(Problem)
Only the lines below between the ones containing "assert (Hnop : exists" and "kn_fds kn)) w).", inclusive, are to be reproduced, each exactly as it stands.

(Records for the task)
(* ===== verification/LinuxUser.v ===== *)
(** * EVFILT_USER on Linux: src/linux/user.c

    An eventfd per knote: NOTE_TRIGGER raises it, delivery lowers it. *)

From Stdlib Require Import ZArith Lia Bool.
From stdpp Require Import base list gmap.
From S2P Require Import Prelude RBTree Event Map State Ops Knote LinuxUdata LinuxEpoll LinuxShared LinuxRules LinuxTimer.

Definition EFD_CLOEXEC : Z := 0x80000.
Definition EFD_NONBLOCK : Z := 0x800.

(** The new [fflags] for the control bits of a change: None for a control value
    the switch does not know. *)
Definition user_fflags (old change : Z) : option Z :=
  let ffctrl := Z.land change NOTE_FFCTRLMASK in
  let ff := Z.land change NOTE_FFLAGSMASK in
  if ffctrl =? NOTE_FFNOP then Some old
  else if ffctrl =? NOTE_FFAND then Some (Z.land old ff)
  else if ffctrl =? NOTE_FFOR then Some (Z.lor old ff)
  else if ffctrl =? NOTE_FFCOPY then Some ff
  else None.

Section User.
Context {K : Type} `{OS K} `{FilterList K}.
Implicit Types (w : world K) (p q : ptr) (f : filt_ref).

Definition eventfd_raise (evfd : Z) : M (world K) Z :=
  let! r := sys (SysWrite8 evfd 1) in
  match r with
  | Some _ => ret 0
  | None =>
      let! e := errno in
      ret (if e =? EAGAIN then 0 else if e =? EINTR then - EINTR else -1)
  end.

Definition eventfd_lower (evfd : Z) : M (world K) Z :=
  let! r := sys (SysRead8 evfd) in
  match r with
  | None =>
      let! e := errno in
      ret (if e =? EAGAIN then 0 else if e =? EINTR then - EINTR else -1)
  | Some (n, _) => ret (if n =? 8 then 1 else -1)
  end.

Definition upd_fflags (g : Z -> Z) (kn : knote) : knote :=
  set_kev (set_fflags (g (fflags (kev kn))) (kev kn)) kn.

Definition linux_evfilt_user_copyout (dst nevents : Z) f (src : option ptr) (ev : raw_event)
    : M (world K) Z :=
  let! p := deref NullDeref src in
  let! kn := get_kn p in
  store dst (kev kn) ;;;
  upd_mem dst (fun k => set_fflags (clrb (fflags k) NOTE_FFCTRLMASK) k) ;;;
  upd_mem dst (fun k => set_fflags (clrb (fflags k) NOTE_TRIGGER) k) ;;;
  (if has (flags (kev kn)) EV_CLEAR then upd_kn p (upd_fflags (fun x => clrb x NOTE_TRIGGER))
   else ret tt) ;;;
  let! rv := (if has (flags (kev kn)) (Z.lor EV_DISPATCH (Z.lor EV_CLEAR EV_ONESHOT))
              then eventfd_lower (kn_user_eventfd kn) else ret 1) in
  if rv <? 0 then ret (-1)
  else if rv =? 0 then ret 0
  else
    (if has (flags (kev kn)) EV_DISPATCH then upd_kn p (upd_fflags (fun x => clrb x NOTE_TRIGGER))
     else ret tt) ;;;
    let! rv := knote_copyout_flag_actions f p in
    ret (if rv <? 0 then -1 else 1).

Definition linux_evfilt_user_knote_enable f p : M (world K) Z :=
  let! kn := get_kn p in
  let! epfd := filter_epoll_fd f in
  let! ev := EPOLL_EV_KN EPOLLIN p in
  let! ok := epoll_ctl epfd EPOLL_CTL_ADD (kn_user_eventfd kn) ev in
  ret (if ok then 0 else -1).

Definition linux_evfilt_user_knote_disable f p : M (world K) Z :=
  let! kn := get_kn p in
  let! epfd := filter_epoll_fd f in
  let! ok := epoll_ctl epfd EPOLL_CTL_DEL (kn_user_eventfd kn) None in
  ret (if ok then 0 else -1).

Definition linux_evfilt_user_knote_create f p : M (world K) Z :=
  let! r := sys (SysEventfd 0 (Z.lor EFD_CLOEXEC EFD_NONBLOCK)) in
  match r with
  | None => sys (SysClose (-1)) ;;; upd_kn p (set_kn_user_eventfd (-1)) ;;; ret (-1)
  | Some evfd =>
      upd_kn p (set_kn_user_eventfd evfd) ;;;
      KN_UDATA_ALLOC p ;;;
      let! kn := get_kn p in
      if KNOTE_ENABLED kn then
        let! rv := linux_evfilt_user_knote_enable f p in
        (if rv <? 0 then KN_UDATA_FREE p else ret tt) ;;; ret rv
      else ret 0
  end.

Definition linux_evfilt_user_knote_modify f p (k : kevent) : M (world K) Z :=
  let! kn := get_kn p in
  match user_fflags (fflags (kev kn)) (fflags k) with
  | None => set_errno EINVAL ;;; ret (-1)
  | Some ff =>
      upd_kn p (upd_fflags (fun _ => ff)) ;;;
      if negb (has (flags (kev kn)) EV_DISABLE) && has (fflags k) NOTE_TRIGGER then
        upd_kn p (upd_fflags (fun x => setb x NOTE_TRIGGER)) ;;;
        let! rv := eventfd_raise (kn_user_eventfd kn) in
        ret (if rv <? 0 then -1 else 0)
      else ret 0
  end.

Definition linux_evfilt_user_knote_delete f p : M (world K) Z :=
  let! kn := get_kn p in
  (if KNOTE_ENABLED kn then linux_evfilt_user_knote_disable f p else ret 0) ;;;
  KN_UDATA_DEFER_FREE f.1 p ;;;
  let! r := sys (SysClose (kn_user_eventfd kn)) in
  match r with
  | None => ret (-1)
  | Some _ => upd_kn p (set_kn_user_eventfd (-1)) ;;; ret 0
  end.

Definition evfilt_user : filter_src K :=
  FilterSrc EVFILT_USER (FilterOps None None linux_evfilt_user_copyout
    linux_evfilt_user_knote_create linux_evfilt_user_knote_modify linux_evfilt_user_knote_delete
    linux_evfilt_user_knote_enable linux_evfilt_user_knote_disable).

(** ** The contract *)

Lemma user_disable_ok w0 q i p kn w :
  cbst w0 q p kn w -> wp (linux_evfilt_user_knote_disable (q, i) p) (fun _ w' => cbst w0 q p kn w') w.
Proof. intros Hs. unfold linux_evfilt_user_knote_disable. by cb_go. Qed.

Lemma user_delete_ok w0 q i p kn w :
  cbst w0 q p kn w -> wp (linux_evfilt_user_knote_delete (q, i) p)
    (fun rv w' => rv <> 1 /\ exists kn', cbst w0 q p kn' w') w.
Proof.
  intros Hs. unfold linux_evfilt_user_knote_delete. cb_step. wp_simpl.
  apply (wp_mono _ (fun _ w' => cbst w0 q p kn w')).
  - intros _ w1 Hs1. cb_go; eauto.
  - destruct (KNOTE_ENABLED kn); [by apply user_disable_ok|done].
Qed.

#[export] Instance user_contract : FilterContract linux_inv 10 (fs_ops evfilt_user).
Proof.
  apply own_contract; simpl; try done; [lia|..]; intros.
  - unfold linux_evfilt_user_knote_create, linux_evfilt_user_knote_enable. cb_go; eauto.
  - unfold linux_evfilt_user_knote_modify, eventfd_raise, errno. cb_go; eauto.
  - by eapply user_delete_ok.
  - unfold linux_evfilt_user_knote_enable. cb_go; eauto.
  - eapply wp_mono; [|by eapply user_disable_ok]. intros rv w' Hs'. by exists kn.
Qed.
End User.
(* ===== verification/LinuxUpdate.v ===== *)
(** * epoll_update and the contract of the read and write filters

    [epoll_update] of src/linux/platform.c takes the registration of a descriptor
    from what its enabled knotes want to what they want after the change.  Here:
    it never faults and attaches or detaches exactly the knote it is called for,
    so the callbacks of src/linux/read.c and src/linux/write.c keep the contract
    of the common code. *)

From Stdlib Require Import ZArith Lia Bool.
From stdpp Require Import base list gmap.
From S2P Require Import Prelude RBTree Event Map State Ops Knote LinuxUdata LinuxEpoll LinuxShared LinuxRules LinuxTimer LinuxUser LinuxReadWrite LinuxSocket.

Section Update.
Context {K : Type} `{OS K} `{!SocketKernel K}.
Implicit Types (w : world K) (p q s : ptr) (x : fd_state).

Lemma rw_epoll_fd (Q : Z -> world K -> Prop) w0 q i p d kn w :
  rwst w0 q p d kn w -> (forall fd, Q fd w) -> wp (filter_epoll_fd (q, i)) Q w.
Proof. intros Hs HQ. by eapply cb_epoll_fd; [apply Hs|]. Qed.

Lemma rw_ev_fds (Q : option epoll_event -> world K -> Prop) w q kn s x e :
  fds_of w q kn s x -> (forall ev, Q ev w) -> wp (EPOLL_EV_FDS e (Some s)) Q w.
Proof. intros (kq & _ & _ & Hx) HQ. unfold EPOLL_EV_FDS. wp_simpl. eapply wp_get_fds; [done|]. wp_simpl. apply HQ. Qed.

Lemma fds_of_eq w w' q kn s x : w_kqs w' = w_kqs w -> w_fdss w' = w_fdss w -> fds_of w q kn s x -> fds_of w' q kn s x.
Proof. intros H1 H2 (kq & A & B & C). exists kq. split_and!; congruence. Qed.

(** The knote that holds a slot is there; it is [p] in the own direction. *)
Lemma counted_own w0 q p d kn w x b :
  rwst w0 q p d kn w -> dir_get d x = Some p ->
  counted w b (dir_get d x) = Bool.eqb b (has (flags (kev kn)) (Z.lor EV_DISABLE EV_EOF)).
Proof. intros Hs ->. unfold counted. simpl. by rewrite (cs_kn _ _ _ _ _ (rs_cb _ _ _ _ _ _ Hs)). Qed.

(** The state after a callback: only [kn_fds] of the knote differs. *)
Definition rw_post (w0 : world K) q p d kn (fds : option ptr) w' : Prop :=
  rwst w0 q p d (set_kn_fds fds kn) w'.

Lemma set_fds_id kn : set_kn_fds (kn_fds kn) kn = kn.
Proof. by destruct kn. Qed.

Lemma rw_post_refl w0 q p d kn w : rwst w0 q p d kn w -> rw_post w0 q p d kn (kn_fds kn) w.
Proof. unfold rw_post. by rewrite set_fds_id. Qed.

(** Adding the knote's events: on success it has an fd_state, on failure it has
    none or the one it had. *)
Lemma update_add w0 q i p d kn w ev :
  rwst w0 q p d kn w -> EV_EPOLLINOUT ev = 0 \/ EV_EPOLLINOUT ev = dir_ev d ->
  wp (epoll_update EPOLL_CTL_ADD (q, i) p ev false) (fun rv w' => rv <= 0 /\ exists fds,
    rw_post w0 q p d kn fds w' /\ (rv < 0 -> fds = None \/ fds = kn_fds kn)) w.
Proof.
  intros Hs Hev. destruct (rw_kqueue _ _ _ _ _ _ Hs) as (kq & E & Hl & Ek & _ & _).
  assert (Hnop : exists fds, rw_post w0 q p d kn fds w /\ (0 < 0 -> fds = None \/ fds = kn_fds kn)).
  { exists (kn_fds kn). split; [by apply rw_post_refl|lia]. }
  assert (Hgo : forall a c o want, found w q p d kn o -> (o = None -> c = false) ->
    want = Z.lor (dmask d a c) ev ->
    wp (match epoll_opn (dmask d a c) (EV_EPOLLINOUT want) with
        | None => ret 0
        | Some opn =>
            let! fds := (match opn with
                         | EPOLL_CTL_ADD => let! m := epoll_fd_state_mod o p (clrb (EV_EPOLLINOUT want) (dmask d a c)) in ret m.2
                         | _ => ret o
                         end) in
            let! epfd := filter_epoll_fd (q, i) in
            let! evt := EPOLL_EV_FDS want fds in
            let! ok := epoll_ctl epfd opn (s32 (ident (kev kn))) evt in
            if ok then epoll_update_done opn fds p (dmask d a c) (EV_EPOLLINOUT want) false
            else epoll_update_failed opn fds p (dmask d a c) (EV_EPOLLINOUT want)
        end) (fun rv w' => rv <= 0 /\ exists fds, rw_post w0 q p d kn fds w' /\
          (rv < 0 -> fds = None \/ fds = kn_fds kn)) w).
  { intros a c o want Ho Hc ->. destruct (dmask_want d a c ev Hev) as [[-> _]|[-> _]]; [rewrite dmask_same; by wp_simpl|].
    destruct a; [rewrite dmask_same; by wp_simpl|]. rewrite dmask_add, dmask_own. destruct c; cbv iota.
    - destruct o as [s|]; [|by specialize (Hc eq_refl)]. wp_simpl. eapply rw_epoll_fd; [exact Hs|]. intros epfd. wp_simpl.
      pose proof Ho as (x & Hof & Hor). eapply rw_ev_fds; [exact Hof|]. intros evt. wp_simpl.
      eapply rw_epoll_ctl; [exact Hs|..].
      + intros w1 Hs1 Hf1 Hq1. unfold epoll_update_done. rewrite dmask_own, dmask_none, dir_ev_nz. wp_simpl.
        eapply wp_mono; [|eapply (rw_attach (Some s) w0 q p d kn w1 Hs1); exists x; split; [by eapply fds_of_eq|done]].
        intros r w2 (s' & x' & -> & Hs2 & _ & _). simpl. wp_simpl. split; [lia|]. exists (Some s'). split; [done|lia].
      + intros w1 Hs1 Hf1 Hq1 He. unfold epoll_update_failed, errno. wp_simpl. specialize (He ltac:(done)).
        replace ((w_errno w1 =? EBADF) || (w_errno w1 =? ENOENT)) with true by (destruct He as [->| ->]; done).
        wp_simpl. pose proof (fds_of_eq _ _ _ _ _ _ Hq1 Hf1 Hof) as (kq1 & _ & _ & Hx1). eapply wp_get_fds; [done|]. wp_simpl.
        match goal with |- context [clrb ?z _] => set (kev_ := z) end.
        assert (Hz : clrb kev_ (dmask d true true) = 0).
        { subst kev_. repeat case_bool_decide; by destruct d. }
        rewrite Hz. wp_simpl. split; [lia|]. exists (kn_fds kn). split; [by apply rw_post_refl|by right].
    - wp_simpl. eapply wp_mono; [|by eapply rw_attach]. intros r w1 (s & x & -> & Hs1 & Hof & Hg). simpl. wp_simpl.
      eapply rw_epoll_fd; [exact Hs1|]. intros epfd. wp_simpl. eapply rw_ev_fds; [exact Hof|]. intros evt. wp_simpl.
      eapply rw_epoll_ctl; [exact Hs1|..].
      + intros w2 Hs2 _ _. unfold epoll_update_done. wp_simpl. split; [lia|]. exists (Some s). split; [done|lia].
      + intros w2 Hs2 Hf2 Hq2 _. unfold epoll_update_failed. rewrite dmask_own. wp_simpl.
        eapply wp_mono; [|eapply (rw_detach (Some s) _ _ _ _ _ _ s x Hs2); [by eapply fds_of_eq|done|done|by right]].
        intros o' w3 Hs3. wp_simpl. split; [lia|]. exists None. split; [exact Hs3|by left]. }
  unfold epoll_update. wp_go. eapply rw_state; [exact Hs|..].
  - intros Hf. wp_simpl. by apply (Hgo false false None).
  - intros s x Hof Hor. wp_simpl. apply (Hgo _ _ (Some s)); try done. by exists x.
Qed.

(** The event the failure path of [epoll_update] finds for the knote. *)
Lemma failed_ev w0 q p d kn w s x :
  rwst w0 q p d kn w -> fds_of w q kn s x -> dir_get d x = Some p ->
  (if bool_decide (fds_read x = Some p) then EPOLLIN
   else if bool_decide (fds_write x = Some p) then EPOLLOUT else 0) = dir_ev d.
Proof.
  intros Hs (kq & E & Hin & Hx) Hg. destruct (rw_kqueue _ _ _ _ _ _ Hs) as (_ & _ & _ & Ek & Hi & _).
  destruct (li_node _ Hi q kq _ E Hin) as (y & Hy & (_ & _ & Hn)%node_dir). simpl in Hy.
  assert (y = x) as -> by congruence. destruct d; simpl in *.
  - by rewrite bool_decide_eq_true_2.
  - rewrite bool_decide_eq_false_2, bool_decide_eq_true_2; [done|done|]. intros Hr.
    destruct (Hn Rd p Hr) as (k & Ek' & _ & _ & Hf). pose proof (rs_dir _ _ _ _ _ _ Hs) as Hd.
    assert (k = kn) as -> by congruence. rewrite Hd in Hf. done.
Qed.

(** Removing the events of an enabled knote: with [delete], or when the
    registration turns out to be gone, the knote loses its fd_state. *)
Lemma update_del_enabled w0 q i p d kn w s x c want delete :
  rwst w0 q p d kn w -> fds_of w q kn s x -> kn_fds kn = Some s -> dir_get d x = Some p ->
  want = dmask d false c ->
  wp (let! epfd := filter_epoll_fd (q, i) in
      let! evt := EPOLL_EV_FDS want (Some s) in
      let! ok := epoll_ctl epfd (if c then EPOLL_CTL_MOD else EPOLL_CTL_DEL) (s32 (ident (kev kn))) evt in
      if ok then epoll_update_done (if c then EPOLL_CTL_MOD else EPOLL_CTL_DEL) (Some s) p (dmask d true c) want delete
      else epoll_update_failed (if c then EPOLL_CTL_MOD else EPOLL_CTL_DEL) (Some s) p (dmask d true c) want)
     (fun rv w' => rv = 0 /\ exists fds, rw_post w0 q p d kn fds w' /\ (delete = true -> fds = None)) w.
Proof.
  intros Hs Hof Hkf Hg ->. wp_simpl. eapply rw_epoll_fd; [exact Hs|]. intros epfd. wp_simpl.
  eapply rw_ev_fds; [exact Hof|]. intros evt. wp_simpl.
  assert (Hdet : forall w1 o, rwst w0 q p d kn w1 -> fds_of w1 q kn s x -> o = None \/ o = Some s ->
    wp (epoll_fd_state_del o p (dir_ev d)) (fun _ w' => rw_post w0 q p d kn None w') w1).
  { intros w1 o Hs1 Hof1 Ho. by eapply rw_detach. }
  eapply rw_epoll_ctl; [exact Hs|..].
  - intros w1 Hs1 Hf1 Hq1. pose proof (fds_of_eq _ _ _ _ _ _ Hq1 Hf1 Hof) as Hof1.
    assert (Hfin : wp (if delete then epoll_fd_state_del (Some s) p (dir_ev d) else ret (Some s))
      (fun _ w' => exists fds, rw_post w0 q p d kn fds w' /\ (delete = true -> fds = None)) w1).
    { destruct delete.
      - eapply wp_mono; [|apply (Hdet w1 (Some s)); auto]. intros o w2 Hs2. by exists None.
      - wp_simpl. exists (kn_fds kn). split; [by apply rw_post_refl|done]. }
    unfold epoll_update_done. destruct c; rewrite ?dmask_none, ?dmask_own; simpl; rewrite ?dir_ev_nz; simpl;
      wp_simpl; (eapply wp_mono; [|exact Hfin]); intros o w2 Hw2; wp_simpl; done.
  - intros w1 Hs1 Hf1 Hq1 He. pose proof (fds_of_eq _ _ _ _ _ _ Hq1 Hf1 Hof) as Hof1.
    assert (Hop : (if c then EPOLL_CTL_MOD else EPOLL_CTL_DEL) <> EPOLL_CTL_ADD) by (by destruct c).
    specialize (He Hop). assert (Hgone : (w_errno w1 =? EBADF) || (w_errno w1 =? ENOENT) = true)
      by (destruct He as [->| ->]; done).
    pose proof Hof1 as (kq1 & _ & _ & Hx1).
    unfold epoll_update_failed, errno. destruct c; wp_simpl; rewrite Hgone; wp_simpl;
      (eapply wp_get_fds; [exact Hx1|]); rewrite (failed_ev w0 q p d kn w1 s x Hs1 Hof1 Hg), dir_ev_clr, dir_ev_nz; wp_simpl;
      (eapply wp_mono; [|apply (Hdet w1 (Some s)); auto]); intros o w2 Hs2; wp_simpl; (split; [done|]); by exists None.
Qed.

Lemma update_del w0 q i p d kn w delete :
  rwst w0 q p d kn w ->
  wp (epoll_update EPOLL_CTL_DEL (q, i) p (dir_ev d) delete) (fun rv w' => rv = 0 /\ exists fds,
    rw_post w0 q p d kn fds w' /\ (delete = true -> fds = None)) w.
Proof.
  intros Hs. destruct (rw_kqueue _ _ _ _ _ _ Hs) as (kq & E & Hl & Ek & _ & _).
  unfold epoll_update. wp_go. eapply rw_state; [exact Hs|..].
  - intros [Hkf Hno]. unfold epoll_want. wp_simpl.
    assert (Hpost : exists fds, rw_post w0 q p d kn fds w /\ (delete = true -> fds = None)).
    { exists (kn_fds kn). split; [by apply rw_post_refl|by intros]. }
    destruct delete; wp_simpl; cbn [fst snd]; [|rewrite dmask_clr, dmask_inout, dmask_same; by wp_simpl].
    unfold epoll_drop_disabled. wp_simpl. eapply rw_state; [exact Hs|..].
    + intros _. wp_simpl. cbn [fst snd]. rewrite dmask_land. change (0 =? 0) with true. wp_simpl. cbn [fst snd]. rewrite dmask_clr, dmask_inout, dmask_same. by wp_simpl.
    + intros s x Hof. by destruct (Hno s x).
  - intros s x Hof Hor. set (c := counted w false (dir_get (other d) x)). set (a := counted w false (dir_get d x)).
    unfold epoll_want. wp_simpl.
    assert (Htail : forall fds w1, (a = false -> exists fds, rw_post w0 q p d kn fds w1 /\ (delete = true -> fds = None)) ->
      (a = true -> w1 = w /\ fds = Some s) ->
      wp (match epoll_opn (dmask d a c) (EV_EPOLLINOUT (clrb (dmask d a c) (dir_ev d))) with
          | None => ret 0
          | Some opn =>
              let! fds := (match opn with
                           | EPOLL_CTL_ADD => let! m := epoll_fd_state_mod fds p
                               (clrb (EV_EPOLLINOUT (clrb (dmask d a c) (dir_ev d))) (dmask d a c)) in ret m.2
                           | _ => ret fds
                           end) in
              let! epfd := filter_epoll_fd (q, i) in
              let! evt := EPOLL_EV_FDS (clrb (dmask d a c) (dir_ev d)) fds in
              let! ok := epoll_ctl epfd opn (s32 (ident (kev kn))) evt in
              if ok then epoll_update_done opn fds p (dmask d a c) (EV_EPOLLINOUT (clrb (dmask d a c) (dir_ev d))) delete
              else epoll_update_failed opn fds p (dmask d a c) (EV_EPOLLINOUT (clrb (dmask d a c) (dir_ev d)))
          end) (fun rv w' => rv = 0 /\ exists fds, rw_post w0 q p d kn fds w' /\ (delete = true -> fds = None)) w1).
    { intros fds w1 H1 H2. rewrite dmask_clr, dmask_inout. destruct a eqn:Ha.
      2: { rewrite dmask_same. wp_simpl. split; [done|by apply H1]. }
      destruct (H2 eq_refl) as [-> ->]. assert (Hat : kn_fds kn = Some s /\ dir_get d x = Some p).
      { destruct Hor as [?|[_ Hn]]; [done|]. exfalso. subst a. rewrite Hn in Ha. done. }
      destruct Hat as [Hkf Hg]. rewrite dmask_del.
      pose proof (update_del_enabled w0 q i p d kn w s x c _ delete Hs Hof Hkf Hg eq_refl) as Hup.
      destruct c; wp_simpl; rewrite ?wp_bind in Hup; exact Hup. }
    assert (Hkeep : kn_fds kn = None \/ delete = false ->
      exists fds, rw_post w0 q p d kn fds w /\ (delete = true -> fds = None)).
    { intros Hk. exists (kn_fds kn). split; [by apply rw_post_refl|]. intros ->. by destruct Hk. }
    destruct delete; wp_simpl; cbn [fst snd]; [|apply Htail; auto].
    unfold epoll_drop_disabled. wp_simpl. eapply rw_state_some; [exact Hs|exact Hof|]. wp_simpl. cbn [fst snd]. rewrite dmask_land.
    destruct Hor as [[Hkf Hg]|[Hkf Hg]].
    2: { rewrite Hg. simpl. wp_simpl. apply Htail; auto. }
    rewrite (counted_own w0 q p d kn w x true Hs Hg). assert (Ha : a = Bool.eqb false (has (flags (kev kn)) (Z.lor EV_DISABLE EV_EOF)))
      by (exact (counted_own w0 q p d kn w x false Hs Hg)).
    destruct (has (flags (kev kn)) (Z.lor EV_DISABLE EV_EOF)); simpl in *.
    + rewrite dir_ev_nz. wp_simpl. eapply wp_mono; [|eapply (rw_detach (Some s)); eauto]. intros o w1 Hs1. wp_simpl.
      apply Htail; [|by rewrite Ha]. intros _. by exists None.
    + wp_simpl. apply Htail; [by rewrite Ha|auto].
Qed.
End Update.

(Solution to this task)
  assert (Hnop : exists fds, rw_post w0 q p d kn fds w /\ (0 < 0 -> fds = None \/ fds = kn_fds kn)).
  { exists (kn_fds kn). split; [by apply rw_post_refl|lia]. }
  assert (Hgo : forall a c o want, found w q p d kn o -> (o = None -> c = false) ->
    want = Z.lor (dmask d a c) ev ->
    wp (match epoll_opn (dmask d a c) (EV_EPOLLINOUT want) with
        | None => ret 0
        | Some opn =>
            let! fds := (match opn with
                         | EPOLL_CTL_ADD => let! m := epoll_fd_state_mod o p (clrb (EV_EPOLLINOUT want) (dmask d a c)) in ret m.2
                         | _ => ret o
                         end) in
            let! epfd := filter_epoll_fd (q, i) in
            let! evt := EPOLL_EV_FDS want fds in
            let! ok := epoll_ctl epfd opn (s32 (ident (kev kn))) evt in
            if ok then epoll_update_done opn fds p (dmask d a c) (EV_EPOLLINOUT want) false
            else epoll_update_failed opn fds p (dmask d a c) (EV_EPOLLINOUT want)
        end) (fun rv w' => rv <= 0 /\ exists fds, rw_post w0 q p d kn fds w' /\
          (rv < 0 -> fds = None \/ fds = kn_fds kn)) w).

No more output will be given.